» YOUR INSTRUCTIONS
Of the lines in the data below, write out exactly those from the one holding "intros Hl Ho" through the one holding "rewrite (Z.mul_comm (2 ^ m)), Z.div_add, Z.div_small, Z.add_0_l", both included.

» RECORDS TO USE
(** The byte at an index. *)
Lemma of_le_split l i b : bytes l → l !! i = Some b →
  of_le l = of_le (take i l) + 2 ^ (8 * Z.of_nat i) * (b + 256 * of_le (drop (S i) l)) ∧ zlen (take i l) = Z.of_nat i.
Proof.
  intros Hl Hi. assert (zlen (take i l) = Z.of_nat i) as Hz.
  { apply lookup_lt_Some in Hi. unfold zlen. rewrite length_take. lia. }
  split; [|done]. rewrite <- (take_drop_middle l i b Hi) at 1. rewrite of_le_app by (by apply Forall_take). rewrite Hz. f_equal. f_equal.
  apply of_le_cons. exact (Forall_lookup_1 _ _ _ _ Hl Hi).
Qed.
Lemma byte_field l i b : bytes l → l !! i = Some b → b = field (of_le l) (8 * Z.of_nat i) 8.
Proof.
  intros Hl Hi. destruct (of_le_split l i b Hl Hi) as [-> Hz].
  pose proof (of_le_range (take i l) ltac:(by apply Forall_take)) as Hr. rewrite Hz, (Z.mul_comm (Z.of_nat i)) in Hr.
  pose proof (Forall_lookup_1 _ _ _ _ Hl Hi) as Hb. unfold is_byte in Hb.
  unfold field. rewrite (Z.mul_comm (2 ^ _) (b + _)), Z.div_add, Z.div_small, Z.add_0_l by lia. change (2 ^ 8) with 256.
  rewrite Z.mul_comm, Z.mod_add by done. by rewrite Z.mod_small.
Qed.
Lemma of_le_insert l i b b' : bytes l → is_byte b' → l !! i = Some b →
  of_le (<[i := b']> l) = of_le l + 2 ^ (8 * Z.of_nat i) * (b' - b) ∧ bytes (<[i := b']> l).
Proof.
  intros Hl Hb' Hi. assert (bytes (<[i := b']> l)) as Hl' by (by apply Forall_insert). split; [|done].
  destruct (of_le_split l i b Hl Hi) as [-> _]. pose proof (lookup_lt_Some _ _ _ Hi).
  destruct (of_le_split (<[i := b']> l) i b' Hl') as [-> _]; [by apply list_lookup_insert_eq|].
  rewrite take_insert_ge by lia. rewrite drop_insert_lt by lia. ring.
Qed.
(** Bits of a byte. *)
Lemma byte_bits l off width : bytes l → 0 ≤ off → 0 ≤ width → off `mod` 8 + width ≤ 8 → off < 8 * zlen l →
  ∃ b, l !! Z.to_nat (off / 8) = Some b ∧ is_byte b ∧ field b (off `mod` 8) width = field (of_le l) off width ∧
    (of_le l < 2 ^ off → b < 2 ^ (off `mod` 8)).
Proof.
  intros Hl Ho Hw Hfit Hlt. pose proof (Z.div_mod off 8 ltac:(lia)) as Hdm. pose proof (Z.mod_pos_bound off 8 ltac:(lia)) as Hm.
  assert (0 ≤ off / 8) by (apply Z.div_pos; lia).
  destruct (lookup_lt_is_Some_2 l (Z.to_nat (off / 8))) as [b Hb]; [unfold zlen in Hlt; lia|]. exists b.
  pose proof (Forall_lookup_1 _ _ _ _ Hl Hb) as Hbyte. pose proof (byte_field l _ b Hl Hb) as Hf. rewrite Z2Nat.id in Hf by done.
  split_and!; [done|done| |].
  - rewrite Hf. unfold field. set (q := off / 8) in *. set (m := off `mod` 8) in *.
    replace (2 ^ off) with (2 ^ (8 * q) * 2 ^ m) by (rewrite <- Z.pow_add_r by lia; by rewrite Hdm).
    rewrite <- Z.div_div by lia. set (x := of_le l / 2 ^ (8 * q)).
    replace 8 with (m + (8 - m)) at 1 by lia. rewrite (Z.pow_add_r 2 m (8 - m)) by lia. rewrite Z.rem_mul_r by lia.
    rewrite (Z.mul_comm (2 ^ m)), Z.div_add, Z.div_small, Z.add_0_l by (try apply Z.mod_pos_bound; lia).
    replace (8 - m) with (width + (8 - m - width)) by lia. rewrite Z.pow_add_r, Z.rem_mul_r by lia.
    rewrite Z.mul_comm, Z.mod_add, Z.mod_mod by lia. done.
  - intros Hsmall. destruct (of_le_split l _ b Hl Hb) as [Heq _]. rewrite Z2Nat.id in Heq by done.
    pose proof (of_le_range (take (Z.to_nat (off / 8)) l) ltac:(by apply Forall_take)).
    pose proof (of_le_range (drop (S (Z.to_nat (off / 8))) l) ltac:(by apply Forall_drop)).
    replace (2 ^ off) with (2 ^ (8 * (off / 8)) * 2 ^ (off `mod` 8)) in Hsmall by (rewrite <- Z.pow_add_r by lia; by rewrite <- Hdm).
    unfold is_byte in Hbyte. nia.
Qed.

(** ** The loops *)

Lemma low_bits_mask v n : 0 ≤ n → Z.land v (Z.shiftl 1 n - 1) = v `mod` 2 ^ n.
Proof.
  intros Hn. assert (Z.shiftl 1 n - 1 = Z.ones n) as -> by (rewrite Z.ones_equiv, Z.shiftl_mul_pow2 by done; lia). by apply Z.land_ones.
Qed.
Lemma chunk_mask n : 0 ≤ n → (if n =? 8 then 255 else Z.shiftl 1 n - 1) = Z.shiftl 1 n - 1.
Proof. intros Hn. by destruct (Z.eqb_spec n 8) as [->|]. Qed.
Lemma pow2_8 n : 0 ≤ n ≤ 8 → 1 ≤ 2 ^ n ≤ 256.
Proof. intros. pose proof (Z.pow_le_mono_r 2 n 8). lia. Qed.

Lemma pack_bits_loop_spec fuel : ∀ out off rem val, bytes out → 0 ≤ off → 0 ≤ rem ≤ Z.of_nat fuel → off + rem ≤ 8 * zlen out →
  of_le out < 2 ^ off → ∃ out', pack_bits_loop fuel out off rem val = Some (out', off + rem) ∧ bytes out' ∧ zlen out' = zlen out ∧
    of_le out' = of_le out + field val 0 rem * 2 ^ off.
Proof.
  induction fuel as [|fuel IH]; intros out off rem val Hout Hoff Hrem Hfit Hlt.
  { exists out. assert (rem = 0) as -> by lia. rewrite field_0. cbn. split_and!; [f_equal; f_equal; lia|done|done|lia]. }
  cbn [pack_bits_loop]. destruct (Z.leb_spec rem 0).
  { exists out. assert (rem = 0) as -> by lia. rewrite field_0. split_and!; [f_equal; f_equal; lia|done|done|lia]. }
  pose proof (Z.mod_pos_bound off 8 ltac:(lia)) as Hm. set (n := Z.min rem (8 - off `mod` 8)).
  destruct (byte_bits out off n Hout Hoff) as (b & Hb & Hbyte & _ & Hsmall); [lia..|]. specialize (Hsmall Hlt). unfold is_byte in Hbyte.
  rewrite Hb. cbn [mbind option_bind]. rewrite low_bits_mask by lia.
  pose proof (Z.mod_pos_bound val (2 ^ n) ltac:(lia)) as Hv. pose proof (pow2_8 n ltac:(lia)).
  pose proof (Z.div_mod off 8 ltac:(lia)) as Hdm. assert (0 ≤ off / 8) by (apply Z.div_pos; lia).
  set (chunk := val `mod` 2 ^ n) in *. set (m := off `mod` 8) in *.
  assert (0 < 2 ^ m) by lia. assert (2 ^ n * 2 ^ m ≤ 256) as Hnm by (rewrite <- Z.pow_add_r by lia; apply pow2_8; lia).
  assert (chunk * 2 ^ m + 2 ^ m ≤ 256) as Hb'0 by nia.
  rewrite (Z.mod_small chunk), Z.shiftl_mul_pow2, (Z.mod_small (chunk * 2 ^ m)), Z.lor_comm, lor_pow2_add by nia.
  destruct (of_le_insert out (Z.to_nat (off / 8)) b (chunk * 2 ^ m + b) Hout) as [Hof Hbs]; [unfold is_byte; nia|done|].
  rewrite Z2Nat.id in Hof by done. set (out1 := <[_ := _]> out) in *.
  assert (of_le out1 = of_le out + chunk * 2 ^ off) as Hof1.
  { rewrite Hof. replace (2 ^ off) with (2 ^ (8 * (off / 8)) * 2 ^ m) by (rewrite <- Z.pow_add_r by lia; by rewrite <- Hdm). ring. }
  assert (zlen out1 = zlen out) as Hz by (unfold zlen, out1; by rewrite length_insert).
  destruct (IH out1 (off + n) (rem - n) (Z.shiftr val n)) as (out' & -> & Hb' & Hz' & Hof'); [done|lia|lia|lia| |].
  { rewrite Hof1, Z.pow_add_r by lia. nia. }
  exists out'. split_and!; [f_equal; f_equal; lia|done|congruence|]. rewrite Hof', Hof1.
  replace rem with (n + (rem - n)) at 2 by lia. rewrite field_split by lia. rewrite Z.add_0_l.
  assert (field val 0 n = chunk) as -> by (unfold field; by rewrite Z.div_1_r).
  assert (field (Z.shiftr val n) 0 (rem - n) = field val n (rem - n)) as -> by (unfold field; by rewrite Z.shiftr_div_pow2, Z.div_1_r by lia).
  rewrite Z.pow_add_r by lia. ring.
Qed.

(** Packing adds a code above the bits in use, and only there. *)
Lemma pack_bits_spec out off w v : bytes out → 0 ≤ off → 0 ≤ w → off + w ≤ 8 * zlen out → of_le out < 2 ^ off → 0 ≤ v < 2 ^ w →
  ∃ out', pack_bits out off w v = Some (out', off + w) ∧ bytes out' ∧ zlen out' = zlen out ∧ of_le out' = of_le out + v * 2 ^ off.
Proof.
  intros Hout Hoff Hw Hfit Hlt Hv. assert (field v 0 w = v) as Hf by (unfold field; rewrite Z.div_1_r; by apply Z.mod_small).
  unfold pack_bits. destruct (Z.eqb_spec w 0) as [->|].
  - exists out. change (2 ^ 0) with 1 in Hv. assert (v = 0) as -> by lia. split_and!; [f_equal; f_equal; lia|done|done|lia].
  - destruct (pack_bits_loop_spec (Z.to_nat w) out off w v) as (out' & ? & ? & ? & ?); [done|done|lia|done|done|].
    exists out'. by rewrite Hf in *.
Qed.

Lemma unpack_bits_loop_spec fuel data : bytes data → ∀ off rem shift value, 0 ≤ off → 0 ≤ rem ≤ Z.of_nat fuel → off + rem ≤ 8 * zlen data →
  0 ≤ shift → shift + rem ≤ 32 → 0 ≤ value < 2 ^ shift →
  unpack_bits_loop fuel data off rem shift value = Some (value + 2 ^ shift * field (of_le data) off rem, off + rem).
Proof.
  intros Hdata. induction fuel as [|fuel IH]; intros off rem shift value Hoff Hrem Hfit Hs Hsr Hv.
  { assert (rem = 0) as -> by lia. rewrite field_0. cbn. f_equal. f_equal; lia. }
  cbn [unpack_bits_loop]. destruct (Z.leb_spec rem 0).
  { assert (rem = 0) as -> by lia. rewrite field_0. f_equal. f_equal; lia. }
  pose proof (Z.mod_pos_bound off 8 ltac:(lia)) as Hm. set (n := Z.min rem (8 - off `mod` 8)).
  destruct (byte_bits data off n Hdata Hoff) as (b & Hb & Hbyte & Hbf & _); [lia..|].
  rewrite Hb. cbn [mbind option_bind]. rewrite chunk_mask, low_bits_mask, Z.shiftr_div_pow2 by lia.
  change ((b / 2 ^ (off `mod` 8)) `mod` 2 ^ n) with (field b (off `mod` 8) n). rewrite Hbf.
  pose proof (field_range (of_le data) off n ltac:(lia)) as Hc. set (chunk := field (of_le data) off n) in *.
  assert (2 ^ shift * 2 ^ n ≤ 4294967296) as Hmax.
  { rewrite <- Z.pow_add_r by lia. change 4294967296 with (2 ^ 32). apply Z.pow_le_mono_r; lia. }
  assert (0 < 2 ^ shift) by lia.
  rewrite Z.shiftl_mul_pow2, (Z.mod_small (chunk * _)), Z.lor_comm, lor_pow2_add by nia.
  rewrite IH; [|lia|lia|lia|lia|lia|rewrite Z.pow_add_r by lia; nia].
  f_equal. f_equal; [|lia]. replace rem with (n + (rem - n)) at 2 by lia. rewrite field_split by lia. fold chunk.
  rewrite Z.pow_add_r by lia. ring.
Qed.
Lemma unpack_bits_spec data off w : bytes data → 0 ≤ off → 0 ≤ w ≤ 32 → off + w ≤ 8 * zlen data →
  unpack_bits data off w = Some (field (of_le data) off w, off + w).
Proof.
  intros Hdata Hoff Hw Hfit. unfold unpack_bits. destruct (Z.eqb_spec w 0) as [->|].
  - rewrite field_0. f_equal. f_equal; lia.
  - rewrite unpack_bits_loop_spec by (try done; lia). rewrite Z.mul_1_l. done.
Qed.

(** ** Sequences of fields *)

(** Pairs of a width in bits and a value that fits in it. *)
Fixpoint fields_number (fs : list (Z * Z)) : Z :=
  match fs with [] => 0 | (w, c) :: fs => c + 2 ^ w * fields_number fs end.
Definition total_width (fs : list (Z * Z)) : Z := foldr Z.add 0 fs.*1.
Definition field_ok (f : Z * Z) : Prop := 0 ≤ f.1 ∧ 0 ≤ f.2 < 2 ^ f.1.

Lemma total_width_app a b : total_width (a ++ b) = total_width a + total_width b.
Proof. unfold total_width. induction a as [|x a IH]; [done|]. cbn in *. lia. Qed.
Lemma total_width_nonneg fs : Forall field_ok fs → 0 ≤ total_width fs.
Proof. unfold total_width. induction 1 as [|x fs [Hx _] _ IH]; cbn; lia. Qed.
Lemma fields_number_app a b : Forall field_ok a → fields_number (a ++ b) = fields_number a + 2 ^ total_width a * fields_number b.
Proof.
  induction 1 as [|[w c] a [Hw Hc] Ha IH]; [cbn [app fields_number]; change (2 ^ total_width []) with 1; by rewrite Z.mul_1_l|].
  change (total_width ((w, c) :: a)) with (w + total_width a). pose proof (total_width_nonneg a Ha). cbn [fst] in Hw.
  cbn [app fields_number]. rewrite IH, Z.pow_add_r by lia. ring.
Qed.
Lemma fields_number_range fs : Forall field_ok fs → 0 ≤ fields_number fs < 2 ^ total_width fs.
Proof.
  induction 1 as [|[w c] fs [Hw Hc] Hfs IH]; [done|]. change (total_width ((w, c) :: fs)) with (w + total_width fs).
  pose proof (total_width_nonneg fs Hfs). cbn [fields_number fst snd] in *. rewrite Z.pow_add_r by lia. nia.
Qed.
Lemma fields_number_field a w c b : Forall field_ok a → field_ok (w, c) → Forall field_ok b →
  field (fields_number (a ++ (w, c) :: b)) (total_width a) w = c.
Proof.
  intros Ha [Hw Hc] Hb. cbn [fst snd] in *. rewrite fields_number_app by done. pose proof (fields_number_range a Ha) as Hr.
  pose proof (total_width_nonneg a Ha). unfold field. rewrite (Z.mul_comm (2 ^ total_width a)), Z.div_add, Z.div_small, Z.add_0_l by lia.
  cbn [fields_number]. rewrite Z.mul_comm, Z.mod_add by lia. by apply Z.mod_small.
Qed.

(** ** Whole-byte codes are the same fields *)

Definition code_width_ok (w : Z) : Prop := w = 0 ∨ w = 1 ∨ w = 2 ∨ w = 4.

» ANSWER BOX
  intros Hl Ho Hw Hfit Hlt. pose proof (Z.div_mod off 8 ltac:(lia)) as Hdm. pose proof (Z.mod_pos_bound off 8 ltac:(lia)) as Hm.
  assert (0 ≤ off / 8) by (apply Z.div_pos; lia).
  destruct (lookup_lt_is_Some_2 l (Z.to_nat (off / 8))) as [b Hb]; [unfold zlen in Hlt; lia|]. exists b.
  pose proof (Forall_lookup_1 _ _ _ _ Hl Hb) as Hbyte. pose proof (byte_field l _ b Hl Hb) as Hf. rewrite Z2Nat.id in Hf by done.
  split_and!; [done|done| |].
  - rewrite Hf. unfold field. set (q := off / 8) in *. set (m := off `mod` 8) in *.
    replace (2 ^ off) with (2 ^ (8 * q) * 2 ^ m) by (rewrite <- Z.pow_add_r by lia; by rewrite Hdm).
    rewrite <- Z.div_div by lia. set (x := of_le l / 2 ^ (8 * q)).
    replace 8 with (m + (8 - m)) at 1 by lia. rewrite (Z.pow_add_r 2 m (8 - m)) by lia. rewrite Z.rem_mul_r by lia.
    rewrite (Z.mul_comm (2 ^ m)), Z.div_add, Z.div_small, Z.add_0_l by (try apply Z.mod_pos_bound; lia).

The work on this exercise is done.